The motion comes after the California Labor Commission declared last month that at least one Uber driver was an employee and not an independent contractor in a court case filed against the company, TechCrunch reported.
After losing key motions in the lawsuit, the company blamed the out dated laws governing the 1099 business model. Two of the judges reviewing the class action lawsuit against Uber and its competitor Lyft seemed to agree.
Uber sees a fundamental problem with the class-action lawsuit, as it does not represent the majority of its drivers or the very nature of its business model.
"We have driver after driver explaining their unique circumstances, why freedom and autonomy are so important to them in their own words, in sworn testimony. All of that goes right to the heart of our argument why this can’t be a class because for there to be a class everyone must be similarly situated, they must have suffered the same injuries, allegedly. That is the opposite of what we have here,” Uber’s lawyer from Gibson Dunn Ted Boutrous, Jr. told TechCrunch.
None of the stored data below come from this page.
Definition KeyError (k : string) : exn := Exn "KeyError" k.
Definition TypeError (m : string) : exn := Exn "TypeError" m.
Definition IndexError (m : string) : exn := Exn "IndexError" m.
Definition AttributeError (m : string) : exn := Exn "AttributeError" m.
Definition ValueError (m : string) : exn := Exn "ValueError" m.
Definition UnboundLocalError (m : string) : exn := Exn "UnboundLocalError" m.
Definition JSONDecodeError (m : string) : exn := Exn "JSONDecodeError" m.

(** [except cls:] on an exception raised as an instance of the class that
    [exn_class] names. *)
Definition caught_by (cls : string) (e : exn) : bool := String.eqb (exn_class e) cls.

(** [d[k]], which raises [KeyError] on a missing key. *)
Definition dict_item (k : string) (d : dict) : result json :=
  match dict_get k d with Some v => Ok v | None => Raise (KeyError k) end.

(** Sequencing of statements that may raise; written [x ← m; k]. *)
#[global] Instance result_ret : MRet result := fun A a => Ok a.
#[global] Instance result_bind : MBind result := fun A B f m =>
  match m with Ok a => f a | Raise e => Raise e end.
#[global] Instance result_fmap : FMap result := fun A B f m =>
  match m with Ok a => Ok (f a) | Raise e => Raise e end.

End Py.
Import Py.

(** ** History manager: [strip_old_images] and the truncation window *)

Module History.

(** Lines 447-450, the body run on one block [blk] of a message's content.
    [src = blk.get("source") or blk] aliases either the nested source object
    or the block itself; the write [src["data"] = ""] lands in that object. *)
Definition strip_block (blk : json) : json :=
  match blk with
  | JDict b =>
      if get_eq_str "type" b "image" then
        match dict_get "source" b with
        | Some src =>
            if truthy src then
              match src with
              | JDict s =>
                  if dict_mem "data" s
                  then JDict (dict_set "source" (JDict (dict_set "data" (JStr "") s)) b)
                  else blk
              | _ => blk
              end
            else
              if dict_mem "data" b then JDict (dict_set "data" (JStr "") b) else blk
        | None =>
            if dict_mem "data" b then JDict (dict_set "data" (JStr "") b) else blk
        end
      else blk
  | _ => blk
  end.

(** Lines 442-450 for one message: a content that is not a list is skipped;
    the blocks are visited from the last to the first and mutated in place,
    so each keeps its position. *)
Definition strip_message (msg : dict) : dict :=
  match dict_get "content" msg with
  | Some (JList content) =>
      dict_set "content" (JList (rev (map strip_block (rev content)))) msg
  | _ => msg
  end.

(** [strip_old_images(messages)]: the messages are visited from the most
    recent to the oldest; the function returns the log as it stands after
    the in-place updates. *)
Definition strip_old_images (messages : list dict) : list dict :=
  rev (map strip_message (rev messages)).

(** [messages[-n:]] for [n > 0]. *)
Definition last_n {A} (n : nat) (l : list A) : list A :=
  drop (length l - n) l.

(** Line 593: [messages[:] = [messages[0]] + messages[-60:]];
    [messages[0]] raises [IndexError] on an empty log. *)
Definition truncate (messages : list dict) : result (list dict) :=
  match messages with
  | [] => Raise (IndexError "list index out of range")
  | m0 :: _ => Ok (m0 :: last_n 60 messages)
  end.

(** *** Frame relations for [strip_old_images]

    [blank_source_data blk blk']: [blk] is an image block whose source is a
    dict holding "data", and [blk'] is [blk] with that one field blanked. *)
Definition blank_source_data (blk blk' : json) : Prop :=
  exists b s,
    blk = JDict b /\ get_eq_str "type" b "image" = true /\
    dict_get "source" b = Some (JDict s) /\ dict_mem "data" s = true /\
    blk' = JDict (dict_set "source" (JDict (dict_set "data" (JStr "") s)) b).

(** [blank_own_data blk blk']: [blk] is an image block without a usable
    source ([blk.get("source")] is missing or falsy) that holds "data"
    itself, and [blk'] is [blk] with that field blanked. *)
Definition blank_own_data (blk blk' : json) : Prop :=
  exists b,
    blk = JDict b /\ get_eq_str "type" b "image" = true /\
    match dict_get "source" b with Some v => truthy v = false | None => True end /\
    dict_mem "data" b = true /\
    blk' = JDict (dict_set "data" (JStr "") b).

(** The change of one block as the specification words it: nothing, or the
    "data" field inside the source of an image block. *)
Definition block_frame_stated (blk blk' : json) : Prop :=
  blk' = blk \/ blank_source_data blk blk'.

(** The change of one block as the code makes it. *)
Definition block_frame (blk blk' : json) : Prop :=
  blk' = blk \/ blank_source_data blk blk' \/ blank_own_data blk blk'.

(** A message keeps every field; its content list, when it is one, keeps
    its length and order and changes blockwise by [R]. *)
Definition message_frame (R : json -> json -> Prop) (msg msg' : dict) : Prop :=
  msg' = msg \/
  exists content content',
    dict_get "content" msg = Some (JList content) /\
    Forall2 R content content' /\
    msg' = dict_set "content" (JList content') msg.

(** The log keeps its length and order and changes messagewise. *)
Definition log_frame (R : json -> json -> Prop) (messages messages' : list dict) : Prop :=
  Forall2 (message_frame R) messages messages'.

(** A log whose single message holds an image block that carries its
    payload directly, without a "source" object. *)
Definition log_direct_image : list dict :=
  [ [("role", JStr "user");
     ("content", JList [JDict [("type", JStr "image"); ("data", JStr "iVBORw0KGgo=")]])] ].

End History.

(** ** Stream decoder: [collect_from_stream] *)

Module Decoder.

(** [ev.delta]: its [type] and payload. *)
Inductive Delta : Type :=
| text_delta (text : string)
| input_json_delta (partial_json : string)
| other_delta (type : string).

(** A streaming event, by [ev.type]; any type the loop has no branch for is
    [other_event].  [content_block] is [ev.content_block.to_dict()] and
    [tdict] is [ev.to_dict()], each a fresh dict. *)
Inductive Event : Type :=
| content_block_start (index : Z) (content_block : dict)
| content_block_delta (index : Z) (delta : Delta)
| content_block_stop (index : Z)
| tool_use (tdict : dict)
| message_stop
| other_event (type : string).

(** The locals of [collect_from_stream].  Every block dict the function
    creates is appended to [assistant_blocks], so a block object is
    identified by its position there; [open_blocks] and [tool_requests]
    hold such positions, which makes the sharing of the Python objects
    explicit: a write through one name is seen through the others. *)
Record State : Type := mkState {
  assistant_blocks : list dict;
  tool_requests : list nat;
  open_blocks : gmap Z nat;
  partial_json : gmap Z string;
}.

Definition init : State := mkState [] [] ∅ ∅.

(** The block object behind a reference. A reference taken from
    [open_blocks] is always in range (lemma [open_blocks_in_range]); the
    [Raise] branch has no counterpart in the source. *)
Definition deref (st : State) (ref : nat) : result dict :=
  match assistant_blocks st !! ref with
  | Some blk => Ok blk
  | None => Raise (Exn "dangling" "")
  end.

(** [open_blocks[ev.index]]. *)
Definition open_block (st : State) (index : Z) : result nat :=
  match open_blocks st !! index with
  | Some ref => Ok ref
  | None => Raise (KeyError "index")
  end.

(** A write [blk[k] = v] to the block object at [ref]. *)
Definition write_block (st : State) (ref : nat) (k : string) (v : json) : State :=
  mkState (alter (dict_set k v) ref (assistant_blocks st))
          (tool_requests st) (open_blocks st) (partial_json st).

(** [blk.get("text", "")]. *)
Definition get_text (blk : dict) : json := dict_get_default "text" (JStr "") blk.

Section Loads.

(** [json.loads] on a string: the value, or the exception it raises,
    [json.JSONDecodeError] on text that is no JSON document and others
    besides ([RecursionError] on text nested too deep, [ValueError] on an
    integer literal too long to convert). *)
Variable json_loads : string -> result json.

(** Lines 409-412: [json.loads(...)] under [except json.JSONDecodeError],
    which gives the empty dict; any other exception is not caught. *)
Definition loads_input (acc : string) : result json :=
  match json_loads acc with
  | Ok v => Ok v
  | Raise e => if caught_by "JSONDecodeError" e then Ok (JDict []) else Raise e
  end.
The company has presented “overwhelming” evidence in its briefing, which demonstrates that the plaintiffs’ efforts to certify a sweeping class action must be rejected, according to a statement.
"Decisions from the U.S. Supreme Court, Ninth Circuit, and other courts make clear that a class cannot be certified here. And the mountain of evidence submitted with the court—including the expert report of Berkeley Professor Justin McCrary and declarations of over 400 drivers from across California—proves that these three plaintiffs do not and cannot represent the interests of the thousands of other drivers who value the complete flexibility and autonomy they enjoy as independent contractors. The plaintiffs’ legal theory in this case presents highly individualized issues that preclude class certification,” the statement read.